It was only as Caewen took a few hurried steps to catch up that she realised that the half-dead woman had not given her name after all. A shudder. That wasn’t good. Either the spirit was too broken to care about the old laws of the earth, or too powerful to bother with them. That sort of power was the power of a god. Maybe a minor sort of god, but a god nonetheless. One way or the other, this was not encouraging.

They might have walked for moments, or hours, or days. The passage of time did not seem to quite feel real in the thin and pallid gloom. However long it was, at last the woman came to a stop and indicated with a hand, “Here. Your test is here.”

Colours grew in snaking lines, forming trees and branches, leaves and then spreading under their feet, forming into the dirt and humus of the forest floor. As the colours grew in form and solidity, the apparition of the half-dead woman faded in measure, until only a tracery of her image was left, and then nothing.

When the world fully resolved itself, Caewen found herself on a wooded and evening-shallowed slope. The air felt the same degree of coolness as before, and she noticed crows roosting in trees above. They seemed to be watching her. There was no sign of the road that she and Dapplegrim had been on, but she did seem to be standing in the same woodland. As best as she could tell, anyway. How deep into the woods, how distant from the road and Dapplegrim, she could not tell.

Immediately in front of her was a shambling near-ruin of a cottage. The daub of the walls was crumbling. The thatch was rotted to the point of smelling like silage, fermented and faintly alcoholic in tone. Nothing seemed to stir nearby. There was no sign of anyone alive. Caewen looked around, peering into the distant woods. All she could see were trees, ranking themselves away in rows until they became dim brown bars half-hidden by their own foliage and the scattered understory. She called out, “Dapple!”, three times, loudly, but heard nothing. By the third yell, she was feeling alone, afraid and resigned. The half-dead woman wanted her to go into the cottage. There was probably little for it, but to go along with things and see where they led. “Stupid uncanny spirits. Stupid weird powers. Stupid eldritch things.” With a sigh she decided that muttering angrily at the ethereal was not going to do her any good. There was no point in delaying what must come.

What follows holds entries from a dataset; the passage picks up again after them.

(* ===== verification/_CoqProject ===== *)
-Q . S2P
Prelude.v
Util.v
Ring.v
NodeInfo.v
Message.v
Peer.v
Connection.v
Api.v
Tests.v
Topology.v
Lookup.v
Network.v
Dht.v
Lifecycle.v
Cleaner.v
Invariant.v
PoW.v
Maintenance.v
Growth.v
Failure.v
Robust.v
Loose.v
Converge.v
Linked.v
Interleave.v
Settle.v
Storage.v
Service.v
Heal.v
Survive.v
Grown.v
Logging.v
Regex.v
Config.v
Rpc.v
Examples.v
Drivers.v
Entry.v
Shell.v
Program.v
Scenario.v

Fair Upon the Tor #01 (updates Mondays)

Well, here we are then. I’m going to start posting this as a work-in-progress. I’ll set this up as posts of about a thousand words. This is just a first draft, so the final version may end up quite different. I don’t want to comment too heavily about why I might be choosing to do one thing or another… that might be giving away a little too much of the long-term plot. But, seeing the work develop in a piecemeal way on this blog seems alright. I have also attempted to turn on my comments… I’m not sure if I’ve managed to make the commenting work, but if not, I’ll keep trying until I figure it out. Without too much additional wandering, here is the first thousand or so…


The air was brittle with cold. A stillness held itself coyly in the hollows of the landscape. It clung to the underside of mossy half-fallen trees. It was submerged inside the shadows that lay on the frost-crusted mud and leaves. When the stillness broke, it was under the weight of the barest, lightest sound; a thin young voice raised in song, somewhere down the wooded road.

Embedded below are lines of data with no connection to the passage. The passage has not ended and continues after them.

(* ===== verification/Message.v ===== *)
(** * api messages: wire format and request parsing

    Models src/api/message_data.h, src/api/message_data.cpp and
    src/api/request.cpp. A message is a byte vector; the constructors read its
    header through a cast of the vector's memory to a packed struct, so the
    fields are read in host order (little-endian, as on the x86 targets of the
    Dockerfile) and swapped to network order with [util::swapBytes16].

    Reading a struct or an iterator range outside the vector is undefined
    behaviour ([UB]); an exception thrown by a constructor is [Exn]. *)

From S2P Require Import Prelude Util.

(** ** Headers *)

(** [MessageHeader::MessageHeaderRaw]: the struct as it lies in memory. *)
Record MessageHeaderRaw := mkHeaderRaw { raw_size : Z; raw_msg_type : Z }.

Record MessageHeader := mkHeader { header_size : Z; header_msg_type : Z }.

Record MessageHeaderExtendRaw := mkExtRaw { raw_ttl : Z; raw_replication : Z; raw_reserved : Z }.

Record MessageHeaderExtend := mkExt { ext_ttl : Z; ext_replication : Z; ext_reserved : Z }.

Definition MessageHeader_of_raw (raw : MessageHeaderRaw) : MessageHeader :=
  mkHeader (swapBytes16 (raw_size raw)) (swapBytes16 (raw_msg_type raw)).

Definition MessageHeader_to_raw (h : MessageHeader) : MessageHeaderRaw :=
  mkHeaderRaw (swapBytes16 (header_size h)) (swapBytes16 (header_msg_type h)).

Definition MessageHeaderExtend_of_raw (raw : MessageHeaderExtendRaw) : MessageHeaderExtend :=
  mkExt (swapBytes16 (raw_ttl raw)) (raw_replication raw) (raw_reserved raw).

Definition MessageHeaderExtend_to_raw (h : MessageHeaderExtend) : MessageHeaderExtendRaw :=
  mkExtRaw (swapBytes16 (ext_ttl h)) (ext_replication h) (ext_reserved h).

(** ** Memory access *)

(** [std::vector<uint8_t>(bytes.begin() + first, bytes.begin() + last)]. *)
Definition vec_range (bytes : list Z) (first last : nat) : outcome (list Z) :=
  if (first <=? last)%nat && (last <=? length bytes)%nat
  then Ok (take (last - first) (drop first bytes))
  else UB "iterator range outside the vector".

(** [std::copy(src.begin(), src.end(), dst.begin() + at)]. *)
Definition copy_to (dst : list Z) (at_ : nat) (src : list Z) : outcome (list Z) :=
  if (at_ + length src <=? length dst)%nat
  then Ok (take at_ dst ++ src ++ drop (at_ + length src) dst)
  else UB "write outside the vector".

(** [reinterpret_cast<MessageHeaderRaw &>(m_bytes[at])] read as a value. *)
Definition read_header (bytes : list Z) (at_ : nat) : outcome MessageHeaderRaw :=
  l ← vec_range bytes at_ (at_ + 4);
  Ok (mkHeaderRaw (le_num (take 2 l)) (le_num (drop 2 l))).

Definition write_header (bytes : list Z) (at_ : nat) (raw : MessageHeaderRaw) : outcome (list Z) :=
  copy_to bytes at_ (le_bytes 2 (raw_size raw) ++ le_bytes 2 (raw_msg_type raw)).

Definition read_ext (bytes : list Z) (at_ : nat) : outcome MessageHeaderExtendRaw :=
  l ← vec_range bytes at_ (at_ + 4);
  Ok (mkExtRaw (le_num (take 2 l)) (nth 2 l 0) (nth 3 l 0)).

Definition write_ext (bytes : list Z) (at_ : nat) (raw : MessageHeaderExtendRaw)
    : outcome (list Z) :=
  copy_to bytes at_ (le_bytes 2 (raw_ttl raw) ++ [raw_replication raw; raw_reserved raw]).

(** ** Messages *)

Record MessageData := mkData { m_bytes : list Z; m_header : MessageHeader }.

Record Message_DHT_PUT := mkPut {
  put_data : MessageData; put_ext : MessageHeaderExtend; put_key : list Z; put_value : list Z }.

Record Message_DHT_PUT_KEY_IS_HASH_OF_DATA := mkPutHash {
  ph_data : MessageData; ph_ext : MessageHeaderExtend; ph_key : list Z; ph_value : list Z }.

Record Message_DHT_SUCCESS := mkSuccess {
  succ_data : MessageData; succ_key : list Z; succ_value : list Z }.

Record Message_KEY := mkKey { key_data : MessageData; key_key : list Z }.

Record Message_DHT_GET_KEY_IS_HASH_OF_DATA := mkGetHash {
  gh_data : MessageData; gh_key : list Z }.

(** The byte sizes of the two packed headers. *)
Definition sizeof_header : nat := 4.
Definition sizeof_ext : nat := 4.

Definition MessageData_ctor (bytes : list Z) : outcome MessageData :=
  raw ← read_header bytes 0;
  Ok (mkData bytes (MessageHeader_of_raw raw)).

(** Members are initialised in declaration order, before the body runs. *)
Definition Message_DHT_PUT_decode (bytes : list Z) : outcome Message_DHT_PUT :=
  d ← MessageData_ctor bytes;
  raw ← read_ext bytes sizeof_header;
  key ← vec_range bytes (sizeof_header + sizeof_ext) (sizeof_header + sizeof_ext + 32);
  value ← vec_range bytes (sizeof_header + sizeof_ext + 32) (Z.to_nat (header_size (m_header d)));
  if header_size (m_header d) <? Z.of_nat (sizeof_header + sizeof_ext + 32)
  then Exn "Key is too small!"
  else Ok (mkPut d (MessageHeaderExtend_of_raw raw) key value).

The hundreds of crows that flocked together to roost in this woodland looked down, peering at the noise below them. They shuffled on their branches and gave out their own low caws and rattles, as if they had needed someone else to break the silence first, before they would dare it.

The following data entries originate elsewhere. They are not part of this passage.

Definition Dht_ctor : Life := mkLife (Constructing members_in_order) NotStarted Off [] Idle false false false false.

Definition set_owner (o : Owner) (l : Life) : Life :=
  mkLife o (server l) (main l) (handlers l) (replication l) (cancelled l) (exited l) (peerImpl l) (raced l).
Definition set_server (s : Server) (l : Life) : Life :=
  mkLife (owner l) s (main l) (handlers l) (replication l) (cancelled l) (exited l) (peerImpl l) (raced l).
Definition set_main (m : Main) (l : Life) : Life :=
  mkLife (owner l) (server l) m (handlers l) (replication l) (cancelled l) (exited l) (peerImpl l) (raced l).
Definition set_handlers (h : list Handler) (l : Life) : Life :=
  mkLife (owner l) (server l) (main l) h (replication l) (cancelled l) (exited l) (peerImpl l) (raced l).
Definition set_peer (p : bool) (l : Life) : Life :=
  mkLife (owner l) (server l) (main l) (handlers l) (replication l) (cancelled l) (exited l) p (raced l).

Definition set_replication (r : Replicator) (l : Life) : Life :=
  mkLife (owner l) (server l) (main l) (handlers l) r (cancelled l) (exited l) (peerImpl l) (raced l).

(** A member has been initialised. *)
Definition initialised (m : Member) (l : Life) : bool :=
  match owner l with Constructing rest => bool_decide (m ∉ rest) | _ => true end.

(** A thread touches a member. *)
Definition touch (m : Member) (l : Life) : Life :=
  mkLife (owner l) (server l) (main l) (handlers l) (replication l) (cancelled l) (exited l) (peerImpl l)
    (raced l || negb (initialised m l)).

(** The initialiser of a member; that of [m_mainLoop] starts the server thread. *)
Definition initialise (m : Member) (l : Life) : Life :=
  match m with
  | m_mainLoop => set_server Starting l
  | m_peerImpl => set_peer false l
  | m_dhtCancelled => mkLife (owner l) (server l) (main l) (handlers l) (replication l) false (exited l) (peerImpl l) (raced l)
  | m_mainLoopExited => mkLife (owner l) (server l) (main l) (handlers l) (replication l) (cancelled l) false (peerImpl l) (raced l)
  | _ => l
  end.

Definition finished (h : Handler) : bool := match h with Answered | Throwing => true | _ => false end.

(** The owner: the constructor, then the destructor. [m_api = nullptr] stops
    the service and waits for the handlers, [m_mainLoop.wait()] for the server
    thread, then the last replication is waited for. *)
Definition owner_step (l : Life) : option Life :=
  match owner l with
  | Constructing [] => Some (set_owner Alive l)
  | Constructing (m :: rest) => Some (set_owner (Constructing rest) (initialise m l))
  | Alive => Some (set_owner Cancelling l)
  | Cancelling =>
      Some (mkLife StoppingApi (server l) (main l) (handlers l) (replication l) true (exited l) (peerImpl l) (raced l))
  | StoppingApi => Some (set_owner WaitingApi l)
  | WaitingApi => if forallb finished (handlers l) then Some (set_owner WaitingMain l) else None
  | WaitingMain => match server l with Returned => Some (set_owner WaitingReplication l) | _ => None end
  | WaitingReplication => match replication l with Idle => Some (set_owner Gone l) | _ => None end
  | Gone => None
  end.

(** [runServer]. [fatal] is whether [getServer] or [poll] throws. *)
Definition server_step (fatal : bool) (l : Life) : option Life :=
  match server l with
  | NotStarted | Returned => None
  | Starting => Some (set_server HavePeer (set_peer true (touch m_peerImpl (touch m_conf l))))
  | HavePeer =>
      let l := touch m_executor (touch m_conf l) in
      if fatal then Some (set_server Returned l)
      else Some (set_main (Test 0) (set_server Polling l))
  | Polling =>
      if fatal then Some (set_server Unwinding l)
      else if exited l then Some (set_peer false (set_server Returned (touch m_mainLoopExited l)))
      else Some (touch m_mainLoopExited l)
  | Unwinding => match main l with Crashed | Failed | Exited => Some (set_server Returned l) | _ => None end
  end.

(** Whether a lookup at the node's own server ends, and with an answer. *)
Definition own_lookup (l : Life) : option bool :=
  match server l with
  | Polling => Some true
  | Unwinding => None
  | NotStarted | Starting | HavePeer | Returned => Some false
  end.

(** [mainLoop]: the operations are entering the network, [stabilize],
    [fixFingers] (a lookup at the own server, without [getPeerImpl]) and
    [checkPredecessor]. An exception leaves [mainLoop], and [m_mainLoopExited] is
    not set. *)
Definition operation_end (o : OpEnd) (k : nat) (l : Life) : Life :=
  match o with
  | Ends => set_main (Test (S k)) l
  | Throws => set_main Failed l
  | RunsOn => l
  end.

Definition main_step (o : OpEnd) (l : Life) : option Life :=
  match main l with
  | Off | Crashed | Failed | Exited => None
  | Test k =>
      let l := touch m_dhtCancelled l in
      if cancelled l then
        Some (mkLife (owner l) (server l) Exited (handlers l) (replication l) (cancelled l) true (peerImpl l) (raced l))
      else Some (set_main (if (k =? 4)%nat then Test 0 else Busy k) l)
  | Busy 2 => match own_lookup l with Some _ => Some (operation_end o 2 l) | None => None end
  | Busy k =>
      let l := touch m_peerImpl l in
      Some (if peerImpl l then operation_end o k l else set_main Crashed l)
  end.

(** The next copy, if one is left. *)
Definition next_round (retries copies : nat) : Handler :=
  match retries with 0%nat => Finishing copies | S r => LookingUp false r copies end.

(** Handler [i]: its lookup ends (with a node, if [found] and answered), it
    uses the peer (and has what it wants, if [found]), it starts the
    replication; the assignment to [m_replicationFuture] waits for the last
    one to end. *)
Definition handler_step (i : nat) (found : bool) (l : Life) : option Life :=
  match handlers l !! i with
  | Some (LookingUp first r n) =>
      match own_lookup l with
      | Some answered =>
          Some (set_handlers (<[i := if answered && found then UsingPeer first r n else next_round r n]> (handlers l)) l)
      | None => None
      end
  | Some (UsingPeer first r n) =>
      Some (set_handlers (<[i := if peerImpl l then if found || negb first then Finishing n else next_round r n
                                 else Throwing]> (handlers l)) l)
  | Some (Finishing n) =>
      if (n =? 0)%nat then Some (set_handlers (<[i := Answered]> (handlers l)) l)
      else match replication l with
           | Idle => Some (set_replication (RepLookup n) (set_handlers (<[i := Answered]> (handlers l)) l))
           | _ => None
           end
  | _ => None
  end.

(** The loop of a replication; an exception ends it. *)
Definition replication_step (found : bool) (l : Life) : option Life :=
  match replication l with
  | Idle => None
  | RepLookup 0 => Some (set_replication Idle l)
  | RepLookup (S n) =>
      match own_lookup l with
      | Some answered => Some (set_replication (if answered && found then RepStore n else RepLookup n) l)
      | None => None
      end
  | RepStore n => Some (set_replication (if peerImpl l then RepLookup n else Idle) l)
  end.

(** A request arrives while the API exists: a PUT, whose replication field is
    a byte, or a GET, which tries as many copies as the average replication. *)
Definition request_step (retries copies : nat) (l : Life) : option Life :=
  match owner l with
  | Alive | Cancelling | StoppingApi =>
      if ((retries =? 0) || (copies =? 0))%nat && (copies <=? 254)%nat && (retries <=? 255)%nat
      then Some (set_handlers (handlers l ++ [LookingUp true retries copies]) l) else None
  | _ => None
  end.

Inductive Step :=
  | StepOwner | StepServer (fatal : bool) | StepMain (o : OpEnd) | StepHandler (i : nat) (found : bool)
  | StepReplication (found : bool) | StepRequest (retries copies : nat).

Definition life_step (s : Step) (l : Life) : option Life :=
  match s with
  | StepOwner => owner_step l
  | StepServer fatal => server_step fatal l
  | StepMain o => main_step o l
  | StepHandler i found => handler_step i found l
  | StepReplication found => replication_step found l
  | StepRequest retries copies => request_step retries copies l
  end.

Fixpoint life_run (steps : list Step) (l : Life) : option Life :=
  match steps with
  | [] => Some l
  | s :: steps => l' ← life_step s l; life_run steps l'
  end.

(** ** Ordered runs: the constructor ends before the server thread runs *)

(** The server thread is not scheduled before the constructor is done. *)
Definition in_order (s : Step) (l : Life) : bool :=
  match s, owner l with StepServer _, Constructing _ => false | _, _ => true end.

Inductive reaches : Life → Prop :=
| reach_ctor : reaches Dht_ctor
| reach_step l s l' : reaches l → in_order s l = true → life_step s l = Some l' → reaches l'.

(** How far the destructor is. *)
Definition stage (o : Owner) : nat :=
  match o with
  | Constructing _ => 0 | Alive => 1 | Cancelling => 2 | StoppingApi => 3 | WaitingApi => 4
  | WaitingMain => 5 | WaitingReplication => 6 | Gone => 7
  end.

Definition main_alive (m : Main) : bool :=
  match m with Test k => (k <=? 4)%nat | Busy k => (k <=? 3)%nat | Failed | Exited => true | _ => false end.

(** The server thread and the main loop. *)
Definition threads_ok (l : Life) : Prop :=
  match server l with
  | NotStarted => False
  | Starting => main l = Off ∧ peerImpl l = false
  | HavePeer => main l = Off ∧ peerImpl l = true
  | Polling | Unwinding => main_alive (main l) = true ∧ peerImpl l = true
  | Returned => (main l = Off ∨ main l = Failed) ∧ peerImpl l = true ∨ main l = Exited
  end.

(** A handler that has found a node, or failed. *)
Definition has_looked (h : Handler) : bool := match h with UsingPeer _ _ _ | Throwing => true | _ => false end.

Definition untouched (l : Life) : Prop :=
  main l = Off ∧ handlers l = [] ∧ replication l = Idle ∧ cancelled l = false ∧ exited l = false ∧ peerImpl l = false.

Record life_ok (l : Life) : Prop := {
  lo_raced : raced l = false;
  lo_threads : match owner l with
               | Constructing rest => untouched l ∧
                   ∃ k, rest = drop k members_in_order ∧ server l = if (k =? 0)%nat then NotStarted else Starting
               | _ => threads_ok l
               end;
  lo_cancelled : cancelled l = true ↔ (3 <= stage (owner l))%nat;
  lo_exited : exited l = true ↔ main l = Exited;
  lo_main : main l = Exited → cancelled l = true;
  lo_found : (∃ h, h ∈ handlers l ∧ has_looked h = true) → main_alive (main l) = true;
  lo_throwing : Throwing ∈ handlers l → cancelled l = true;
  lo_handlers : (5 <= stage (owner l))%nat → forallb finished (handlers l) = true;
  lo_server : (6 <= stage (owner l))%nat → server l = Returned;
  lo_replication : owner l = Gone → replication l = Idle;
}.

(** The object while [k] members are initialised. *)
Definition constructing (k : nat) : Life :=
  mkLife (Constructing (drop k members_in_order)) (if (k =? 0)%nat then NotStarted else Starting)
    Off [] Idle false false false false.

Lemma nothing_found (P : Handler → Prop) : ¬ ∃ h, h ∈ ([] : list Handler) ∧ P h.
Proof. by intros (h & ?%elem_of_nil & _). Qed.

Lemma life_ok_constructing k : life_ok (constructing k).
Proof.
  constructor; cbn; try done; try lia.
  - split; [done|]. by exists k.
  - intros E. by destruct (nothing_found _ E).
  - by intros ?%elem_of_nil.
Qed.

Caewen was riding her slightly strange, slightly eerie looking horse, Dapplegrim, and she was singing one of the old mountain songs of her family’s village. It had a lot of nonsense words in it. “Lobbardy, lobbardy, luue, the cat went up the flue, lubbardy lo, the cat fell down, and splashed right in the stew. Lobbardy, lobbardy, luue…” and so on.

Dapplegrim was humming along with her, his voice much deeper and much quieter, like a gently distant thunder. When she finished, he said, louder, “Once more!” His sharp teeth showed as he spoke. The strange, skullish cast of his horse-face and the gleaming red of his eyes made for an odd contrast to the otherwise friendly tone, and the way he was swishing his tail about while bobbing his head.

“Alright then,” said Caewen. “Lobbardy, lobbardy, luue…”

They trotted together down the wild road like this, her in the saddle and Dapple singing along hushedly, punctuating the song with occasional, “Hurs!” and “Hurms!” They were winding their way south, and although they had not seen another soul for two days, they were close now to the hill called Sorcery Tor, their destination. As yet, they had not spoken more than a few words concerning what they hoped to achieve once there. Awkward questions hung over the whole attempt. Why would a big muddle of magicians with important matters to discuss even spare the time to listen to a farm girl and her strange horse-creature? What did Caewen and Dapplegrim really have to say about the Winter King anyway? Vague warnings from a dead enchantress? Some rumours. Some whisperings. Maybe no one would listen to them. So, maybe all that really mattered was fulfilling their promise to Tamsin. Maybe that was enough.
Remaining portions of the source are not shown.